1) Blood sacrifice. (In this case taking the form of living Azoth rather than divine energy.)
2) Collect various herbs and monster parts from the forest until they get 2000gp worth, chuck them and a captive goblin into the Gall, out comes an orc.
3) Just waive it.

3 is unsatisfying and also leads one to wonder why orcs don't multiply exponentially until they cover the entire planet, and 1 involves giving Grey Orcs a new ability they didn't previously have. 2 on the other hand... whole tribes of orcs wandering around nicking mushrooms out of people's henhouses and actually keeping the local monster population down as they slaughter every ogre, ettin and bugbear they find for their monster bits, carrying them home in special "magic satchels" built by their masters (primitive metamphora)...

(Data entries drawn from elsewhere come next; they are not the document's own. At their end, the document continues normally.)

Fixpoint le_bytes (n : nat) (z : Z) : list byte :=
  match n with O => [] | S n => z mod 256 :: le_bytes n (z / 256) end.
Fixpoint le_val (l : list byte) : Z :=
  match l with [] => 0 | b :: l => b + 256 * le_val l end.

(** [x.to_be()] on a little-endian host for an [8*n]-bit [x]. *)
Definition swap_bytes (n : nat) (z : Z) : Z := le_val (rev (le_bytes n z)).

(** [&v[i..]]; panics when [i > v.len()]. *)
Definition slice_from {A} (v : list A) (i : Z) : option (list A) :=
  if (0 <=? i) && (i <=? Z.of_nat (length v)) then Some (drop (Z.to_nat i) v) else None.

(** [v.get(i)] for a [usize] index. *)
Definition get {A} (v : list A) (i : Z) : option A :=
  if i <? 0 then None else v !! Z.to_nat i.

(** [v[i] = x]; [None] when out of range. *)
Definition set {A} (v : list A) (i : Z) (x : A) : option (list A) :=
  if (0 <=? i) && (i <? Z.of_nat (length v))
  then Some (<[Z.to_nat i := x]> v) else None.

(** [v[i..i + new.len()].copy_from_slice(new)], in range. *)
Definition splice {A} (v : list A) (i : nat) (new : list A) : list A :=
  take i v ++ new ++ drop (i + length new) v.

(** ** Lemmas on machine integers *)
Lemma pow2_pos (w : Z) : 0 <= w -> 0 < 2 ^ w.
Proof. intros. lia. Qed.

Lemma as_u_range (w z : Z) : 0 <= w -> is_u w (as_u w z).
Proof. intros. unfold is_u, as_u. apply Z.mod_pos_bound. lia. Qed.

Lemma as_u_small (w z : Z) : is_u w z -> as_u w z = z.
Proof. unfold is_u, as_u. apply Z.mod_small. Qed.

Lemma pow2_pred (w : Z) : 0 < w -> 2 ^ w = 2 * 2 ^ (w - 1).
Proof. intros. rewrite <- Z.pow_succ_r by lia. f_equal. lia. Qed.

Lemma as_i_range (w z : Z) : 0 < w -> is_i w (as_i w z).
Proof.
  intros Hw. unfold is_i, as_i. pose proof (pow2_pred w Hw).
  pose proof (pow2_pos (w - 1) ltac:(lia)).
  pose proof (Z.mod_pos_bound z (2 ^ w) ltac:(lia)).
  destruct (Z.ltb_spec (z mod 2 ^ w) (2 ^ (w - 1))); lia.
Qed.

Lemma as_i_eq (w z : Z) : 0 < w -> exists k, as_i w z = z + k * 2 ^ w.
Proof.
  intros Hw. unfold as_i. pose proof (Z.div_mod z (2 ^ w) ltac:(lia)).
  destruct (_ <? _); [exists (- (z / 2 ^ w)) | exists (- (z / 2 ^ w) - 1)]; lia.
Qed.

Lemma as_u_as_i (w z : Z) : 0 < w -> as_u w (as_i w z) = as_u w z.
Proof.
  intros Hw. destruct (as_i_eq w z Hw) as [k ->]. unfold as_u.
  apply Z.mod_add. lia.
Qed.

Lemma as_u_add_mul (w z k : Z) : 0 <= w -> as_u w (z + k * 2 ^ w) = as_u w z.
Proof. intros. unfold as_u. apply Z.mod_add. lia. Qed.

Lemma as_i_congr (w a b : Z) : as_u w a = as_u w b -> as_i w a = as_i w b.
Proof. unfold as_u, as_i. by intros ->. Qed.

Lemma as_i_small (w z : Z) : 0 < w -> is_i w z -> as_i w z = z.
Proof.
  intros Hw Hz. unfold is_i in Hz. pose proof (pow2_pred w Hw).
  pose proof (as_i_range w z Hw) as Hr. unfold is_i in Hr.
  destruct (as_i_eq w z Hw) as [k Hk]. assert (k = 0) by nia. lia.
Qed.

Lemma as_i_as_u (w z : Z) : 0 < w -> as_i w (as_u w z) = as_i w z.
Proof.
  intros. apply as_i_congr. apply as_u_small, as_u_range. lia.
Qed.

Lemma as_u_as_u (v w z : Z) : 0 <= v <= w -> as_u v (as_u w z) = as_u v z.
Proof.
  intros. unfold as_u. replace w with (v + (w - v)) by lia.
  rewrite Z.pow_add_r by lia. rewrite Z.rem_mul_r by lia.
  rewrite Z.mul_comm, Z.mod_add by lia. apply Z.mod_mod. lia.
Qed.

Now that is a solution that fits with a world of weird Gnostic alchemy :)
 

[quote="Alex"]

Koewn, Omer, just awesome stuff, too... My setting weeps with jealousy at the outpouring of creativity here!

[/quote]

Thanks!

[quote="Alex"]

I wonder, if I did a poll, if the majority of ACKS campaigns have beastmen producing non-sexually or magically in some manner?

[/quote]

In my case, only orcs and possibly other vat-grown monsters such as owlbears and chuul. There is no single "Beastmen" category. The common theme, however, is that humanoid monster species are not humans and do not reproduce like humans:

  • Lizardmen reproduce just like real-world lizards, both sexually or a-sexually, with hatchlings who can fend for themselves.
  • Goblins reproduce sexually and have offsprings (gremlings) who can fend for themselves and are as nasty in character as the adults.
  • Other goblinoids reproduce like goblins. Bugbear young are very dangerous creatures from day one, for example.
  • Orcs are made, not bred.
  • Toadmen reproduce like toads - with killer tadpoles and transformation.

I also want to have a species which reproduces like a parasitic wasp... Which was, IIRC, the real-life inspiration for Alien and its chestburster! Or worse.

https://www.livescience.com/51764-wasp-spider-zombies.html

It's cool seeing that I am far from the only one who has done away with orc babies! When I announced that, while the answer of where they come from was still a work in progress, there definitely weren't any babies, another one of my players - who had previously said little about the issue - said, "Good.  I didn't really want to kill orc babies despite joking about it."

At the moment, I'm leaning toward multiple origins (as several others have described here), though I am ditching my idea of orcs and ogres as rape-breeders.  Neither I nor my players would have an issue with the idea; I just thought it darkened my world more than I wanted to.